The No. 1 LSM in these rankings, DiBartolomeo is an incredibly tenacious, high-energy, aggressive difference-maker on the field. He’s eschewed the game of a modern-day offensive LSM for a more throwback defensive role, and it works to perfection for him. That’s not to say that he can’t push the pace in transition – he most definitely can – but he’s significantly ahead of most of his position mates in the class as a defender.
At his young age, DiBartolomeo has already defeated cancer – not a big deal – and that fighting spirit shows up in spades in his game. There’s only one speed with him. He causes an incredible amount of havoc in the middle of the field, does an excellent job on ground balls and is the type of guy that you want on your side in any scrap. He earned regular playing time for Malvern last year as a freshman, backing up All-American pole Pup Buono, now at Penn State. It would be a surprise to see him not garner All Inter-Ac honors – and beyond – this spring. He’s that good.

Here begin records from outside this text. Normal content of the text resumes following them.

Lemma Read_cons n timeout w ws c :
  Read n timeout (w :: ws) c =
  if timed_out (since w) timeout
  then Return [] timeout_error c
  else
    let c1 := updateWholeBuffer (deliver (arrived w) c) in
    if Z.geb (Z.of_nat (length (readBuf c1))) n
    then
      if Z.ltb n 0 then Panic
      else
        let out := copy (make (Z.to_nat n)) (readBuf c1) in
        Return out nil_error
               (set_readBuf (slice_from (readBuf c1) (Z.to_nat n)) c1)
    else Read n timeout ws c1.
Proof. reflexivity. Qed.

Lemma ReadMsg_expired timeout w ws c :
  timed_out (since w) timeout = true ->
  ReadMsg timeout (w :: ws) c = Return EmptyString timeout_error c.
Proof. intros Hto. simpl. now rewrite Hto. Qed.

Lemma ReadMsg_found timeout w ws c pre post :
  timed_out (since w) timeout = false ->
  unconsumed c ++ arrived w = pre ++ msgDelim c :: post ->
  ~ In (msgDelim c) pre ->
  ReadMsg timeout (w :: ws) c =
  Return (string_of_bytes pre) nil_error
         (set_readBuf post (updateWholeBuffer (deliver (arrived w) c))).
Proof.
  intros Hto Hbuf Hpre. rewrite ReadMsg_cons, Hto. cbv zeta.
  rewrite drained_readBuf, drained_msgDelim, Hbuf.
  rewrite range_find_first by exact Hpre. simpl Nat.add.
  assert (Hfirst : firstn (length pre + 1) (pre ++ msgDelim c :: post)
                   = pre ++ [msgDelim c]).
  { rewrite firstn_app, firstn_all2 by lia.
    replace (length pre + 1 - length pre) with 1 by lia. reflexivity. }
  assert (Hskip : skipn (length pre + 1) (pre ++ msgDelim c :: post) = post).
  { rewrite skipn_app, skipn_all2 by lia.
    replace (length pre + 1 - length pre) with 1 by lia. reflexivity. }
  rewrite copy_make_prefix by (rewrite length_app; simpl; lia).
  unfold slice_to, slice_from. rewrite Hfirst, Hskip.
  rewrite length_app. simpl length.
  replace (length pre + 1 - 1) with (length pre) by lia.
  rewrite firstn_app, firstn_all, Nat.sub_diag. simpl firstn.
  now rewrite app_nil_r.
Qed.

Lemma ReadMsg_missing timeout w ws c :
  timed_out (since w) timeout = false ->
  ~ In (msgDelim c) (unconsumed c ++ arrived w) ->
  ReadMsg timeout (w :: ws) c =
  ReadMsg timeout ws (updateWholeBuffer (deliver (arrived w) c)).
Proof.
  intros Hto Hbuf. rewrite ReadMsg_cons, Hto. cbv zeta.
  rewrite drained_readBuf, drained_msgDelim.
  now rewrite range_find_none by exact Hbuf.
Qed.

Lemma Read_expired n timeout w ws c :
  timed_out (since w) timeout = true ->
  Read n timeout (w :: ws) c = Return [] timeout_error c.
Proof. intros Hto. simpl. now rewrite Hto. Qed.

Lemma Read_enough n timeout w ws c :
  timed_out (since w) timeout = false ->
  n <= length (unconsumed c ++ arrived w) ->
  Read (Z.of_nat n) timeout (w :: ws) c =
  Return (firstn n (unconsumed c ++ arrived w)) nil_error
         (set_readBuf (skipn n (unconsumed c ++ arrived w))
                      (updateWholeBuffer (deliver (arrived w) c))).
Proof.
  intros Hto Hlen. rewrite Read_cons, Hto. cbv zeta. rewrite drained_readBuf.
  replace (Z.of_nat (length (unconsumed c ++ arrived w)) >=? Z.of_nat n)%Z
    with true by (symmetry; apply Z.geb_le; lia).
  replace (Z.of_nat n <? 0)%Z with false by (symmetry; apply Z.ltb_ge; lia).
  rewrite Nat2Z.id, copy_make_prefix by exact Hlen.
  reflexivity.
Qed.

Lemma Read_short n timeout w ws c :
  timed_out (since w) timeout = false ->
  (Z.of_nat (length (unconsumed c ++ arrived w)) < n)%Z ->
  Read n timeout (w :: ws) c =
  Read n timeout ws (updateWholeBuffer (deliver (arrived w) c)).
Proof.
  intros Hto Hlen. rewrite Read_cons, Hto. cbv zeta. rewrite drained_readBuf.
  replace (Z.of_nat (length (unconsumed c ++ arrived w)) >=? n)%Z
    with false by (symmetry; rewrite Z.geb_leb; apply Z.leb_gt; lia).
  reflexivity.
Qed.

End PollSteps.

(** ** Where the first delimiter is *)

Lemma in_split_first (d : byte) (l : list byte) :
  In d l -> exists pre post, l = pre ++ d :: post /\ ~ In d pre.
Proof.
  induction l as [|b l IH]; intros Hin; [contradiction|].
  destruct (byte_eq_dec b d) as [->|Hne].
  - exists [], l. split; [reflexivity|intros []].
  - destruct Hin as [Heq|Hin]; [contradiction|].
    destruct (IH Hin) as (pre & post & -> & Hpre).
    exists (b :: pre), post. split; [reflexivity|].
    intros [Heq|Hin']; [now apply Hne|now apply Hpre].
Qed.

Lemma first_split_unique (d : byte) (l1 r1 l2 r2 : list byte) :
  l1 ++ d :: r1 = l2 ++ d :: r2 -> ~ In d l1 -> ~ In d l2 ->
  l1 = l2 /\ r1 = r2.
Proof.
  revert l2; induction l1 as [|a l1 IH]; intros [|b l2] Heq H1 H2;
    simpl in *.
  - injection Heq as ->. now split.
  - injection Heq as <- _. exfalso. apply H2. now left.
  - injection Heq as -> _. exfalso. apply H1. now left.
  - injection Heq as -> Heq.
    destruct (IH l2 Heq) as [-> ->].
    + intros Hin. apply H1. now right.
    + intros Hin. apply H2. now right.
    + now split.
Qed.

Section Framing.
Context {N : Type} `{NetConn N}.
Implicit Types (c : Conn N) (w : tick) (ws : list tick).

(** A message whose bytes arrive over several iterations, the delimiter
    last, is returned by the iteration that receives the delimiter. *)
Lemma ReadMsg_when_delimiter_arrives timeout ws c pre :
  ~ In (msgDelim c) pre ->
  ~ In (msgDelim c) (unconsumed c) ->
  unconsumed c ++ concat (map arrived ws) = pre ++ [msgDelim c] ->
  Forall (fun w => timed_out (since w) timeout = false) ws ->
  exists c',
    ReadMsg timeout ws c = Return (string_of_bytes pre) nil_error c' /\
    unconsumed c' = [].
Proof.
  revert c; induction ws as [|w ws IH]; intros c Hpre Hnot Hall Hto.
  - simpl in Hall. rewrite app_nil_r in Hall. exfalso. apply Hnot.
    rewrite Hall. apply in_or_app. right. now left.
  - inversion Hto as [|? ? Hw Hws]; subst.
    simpl in Hall. rewrite app_assoc in Hall.
    destruct (in_dec byte_eq_dec (msgDelim c) (unconsumed c ++ arrived w))
      as [Hin|Hout].
    + destruct (in_split_first _ _ Hin) as (pre' & post' & Hsplit & Hpre').
      rewrite Hsplit, <- app_assoc in Hall. simpl in Hall.
      apply first_split_unique in Hall as [-> Hrest];
        [|exact Hpre'|exact Hpre].
      apply app_eq_nil in Hrest as [-> _].
      eexists. split.
      * eapply ReadMsg_found; eassumption.
      * reflexivity.
    + rewrite ReadMsg_missing by assumption.
      apply IH.
      * exact Hpre.
      * now rewrite drained_unconsumed.
      * now rewrite drained_unconsumed.
      * exact Hws.
Qed.

End Framing.

(** ** Nothing is lost and nothing is read twice *)

Section Conservation.
Context {N : Type} `{NetConn N}.
Implicit Types (c : Conn N) (w : tick) (ws : list tick).

Lemma Read_negative n timeout w ws c :
  timed_out (since w) timeout = false -> (n < 0)%Z ->
  Read n timeout (w :: ws) c = Panic.
Proof.
  intros Hto Hn. rewrite Read_cons, Hto. cbv zeta.
  replace (Z.of_nat (length (readBuf (updateWholeBuffer (deliver (arrived w) c))))
           >=? n)%Z with true by (symmetry; apply Z.geb_le; lia).
  now replace (n <? 0)%Z with true by (symmetry; apply Z.ltb_lt; lia).
Qed.

Lemma unconsumed_after_cut (rest : list byte) bs c :
  unconsumed (set_readBuf rest (updateWholeBuffer (deliver bs c))) = rest.
Proof. unfold unconsumed. simpl. apply app_nil_r. Qed.

(** The bytes [Read] returns, followed by the bytes left unconsumed, are
    the bytes that were unconsumed followed by those that arrived while
    the call polled. *)
Lemma Read_conserves n timeout ws c out err c' :
  Read n timeout ws c = Return out err c' ->
  exists k, k <= length ws /\
    out ++ unconsumed c' = unconsumed c ++ concat (map arrived (firstn k ws)).
Proof.
  revert c; induction ws as [|w ws IH]; intros c Hret; [discriminate|].
  destruct (timed_out (since w) timeout) eqn:Hto.
  - rewrite Read_expired in Hret by exact Hto.
    injection Hret as <- _ <-. exists 0. split; [simpl; lia|].
    simpl. now rewrite app_nil_r.
  - destruct (Z_lt_le_dec n 0) as [Hneg|Hpos].
    { rewrite Read_negative in Hret by assumption. discriminate. }
    destruct (Z_lt_le_dec (Z.of_nat (length (unconsumed c ++ arrived w))) n)
      as [Hshort|Henough].
    + rewrite Read_short in Hret by assumption.
      destruct (IH _ Hret) as (k & Hk & Heq).
      exists (S k). split; [simpl; lia|].
      rewrite Heq, drained_unconsumed. simpl. now rewrite <- app_assoc.
    + rewrite <- (Z2Nat.id n Hpos) in Hret.
      rewrite Read_enough in Hret by (assumption || lia).
      injection Hret as <- _ <-. exists 1. split; [simpl; lia|].
      rewrite unconsumed_after_cut, firstn_skipn. simpl.
      now rewrite app_nil_r.
Qed.

(** The same for [ReadMsg], which also takes the delimiter. *)
Lemma ReadMsg_conserves timeout ws c msg err c' :
  ReadMsg timeout ws c = Return msg err c' ->
  exists k, k <= length ws /\
    (if is_nil err then bytes_of_string msg ++ [msgDelim c] else [])
      ++ unconsumed c'
    = unconsumed c ++ concat (map arrived (firstn k ws)).
Proof.
  revert c; induction ws as [|w ws IH]; intros c Hret; [discriminate|].
  destruct (timed_out (since w) timeout) eqn:Hto.
  - rewrite ReadMsg_expired in Hret by exact Hto.
    injection Hret as <- <- <-. exists 0. split; [simpl; lia|].
    simpl. now rewrite app_nil_r.
  - destruct (in_dec byte_eq_dec (msgDelim c) (unconsumed c ++ arrived w))
      as [Hin|Hout].
    + destruct (in_split_first _ _ Hin) as (pre & post & Hsplit & Hpre).
      erewrite ReadMsg_found in Hret by eassumption.
      injection Hret as <- <- <-. exists 1. split; [simpl; lia|].
      rewrite unconsumed_after_cut, bytes_string_roundtrip. simpl.
      now rewrite app_nil_r, Hsplit, <- app_assoc.
    + rewrite ReadMsg_missing in Hret by assumption.
      destruct (IH _ Hret) as (k & Hk & Heq).
      exists (S k). split; [simpl; lia|].
      rewrite drained_msgDelim, drained_unconsumed in Heq.
      rewrite Heq. simpl. now rewrite <- app_assoc.
Qed.

Lemma perform_conserves (r : request) c taken err c' :
  perform r c = Return taken err c' ->
  exists k, k <= length (observations r) /\
    taken ++ unconsumed c'
    = unconsumed c ++ concat (map arrived (firstn k (observations r))).
Proof.
  destruct r as [n timeout ws|timeout ws]; simpl.
  - apply Read_conserves.
  - destruct (ReadMsg timeout ws c) as [msg e c1| |c1] eqn:Hcall;
      try discriminate.
    intros Hret. injection Hret as <- <- <-.
    now apply ReadMsg_conserves in Hcall.
Qed.

Lemma perform_all_conserves (rs : list request) c takens c' :
  perform_all rs c = Some (takens, c') ->
  exists ks,
    Forall2 (fun k r => k <= length (observations r)) ks rs /\
    concat takens ++ unconsumed c' = unconsumed c ++ arrivals ks rs.
Proof.
  revert c takens; induction rs as [|r rs IH]; intros c takens Hrun;
    simpl in Hrun.
  - injection Hrun as <- <-. exists []. split; [constructor|].
    simpl. now rewrite app_nil_r.
  - destruct (perform r c) as [taken e c1| |c1] eqn:Hcall; try discriminate.
    destruct (perform_all rs c1) as [[takens' c2]|] eqn:Hrest;
      try discriminate.
    injection Hrun as <- <-.
    destruct (perform_conserves _ _ _ _ _ Hcall) as (k & Hk & Heq).
    destruct (IH _ _ Hrest) as (ks & Hks & Heqs).
    exists (k :: ks). split; [now constructor|].
    simpl. rewrite <- app_assoc, Heqs, !app_assoc. now rewrite Heq.
Qed.

End Conservation.

(** ** Timeouts *)

Section Timeouts.
Context {N : Type} `{NetConn N}.
Implicit Types (c : Conn N) (w : tick) (ws : list tick).

Lemma not_timed_out_le elapsed timeout :
  timed_out elapsed timeout = false -> timeout <> 0%Z ->
  (elapsed <= timeout)%Z.
Proof.
  unfold timed_out. intros Hto Hnz.
  apply andb_false_iff in Hto as [Hgt|Hz].
  - rewrite Z.gtb_ltb in Hgt. apply Z.ltb_ge in Hgt. exact Hgt.
  - apply negb_false_iff, Z.eqb_eq in Hz. contradiction.
Qed.

(** With no delimiter in sight, [ReadMsg] gives up at the first iteration
    whose clock reading exceeds the timeout, having consumed nothing. *)
Lemma ReadMsg_times_out timeout ws c :
  timeout <> 0%Z ->
  ~ In (msgDelim c) (unconsumed c ++ concat (map arrived ws)) ->
  Exists (fun w => (since w > timeout)%Z) ws ->
  exists k w c',
    nth_error ws k = Some w /\ (since w > timeout)%Z /\
    Forall (fun w' => (since w' <= timeout)%Z) (firstn k ws) /\
    ReadMsg timeout ws c = Return EmptyString timeout_error c' /\
    unconsumed c' = unconsumed c ++ concat (map arrived (firstn k ws)).
Proof.
  intros Hnz. revert c. induction ws as [|w ws IH]; intros c Hnever Hex.
  - inversion Hex.
  - destruct (timed_out (since w) timeout) eqn:Hto.
    + exists 0, w, c. simpl. repeat split.
      * now apply timed_out_true in Hto.
      * constructor.
      * now apply ReadMsg_expired.
      * now rewrite app_nil_r.
    + pose proof (not_timed_out_le _ _ Hto Hnz) as Hle.
      assert (Hex' : Exists (fun w => (since w > timeout)%Z) ws)
        by (inversion Hex; subst; [lia|assumption]).
      simpl in Hnever. rewrite app_assoc in Hnever.
      destruct (IH (updateWholeBuffer (deliver (arrived w) c)))
        as (k & w' & c' & Hnth & Hgt & Hbefore & Hret & Hleft).
      * now rewrite drained_msgDelim, drained_unconsumed.
      * exact Hex'.
      * exists (S k), w', c'. repeat split; try assumption.
        -- simpl. now constructor.
        -- rewrite ReadMsg_missing; [exact Hret|exact Hto|].
           intros Hin. apply Hnever. apply in_or_app. now left.
        -- simpl. now rewrite Hleft, drained_unconsumed, <- app_assoc.
Qed.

“He has the potential to be one of the best ones we’ve ever had here,” Malvern defensive coordinator Paul O’Grady said earlier this season before DiBartolomeo spearheaded a stingy defensive effort in a win over rival Haverford School. “He’s a freak.”
That he is. DiBartolomeo, who reclassed from ’23 to ’24 as a result of the cancer diagnosis, has a set of twin brothers in the ’24 class. Peri and Roman are both terrific defensive midfielders, and it’ll be interesting to see if they end up as a package deal for a lucky school.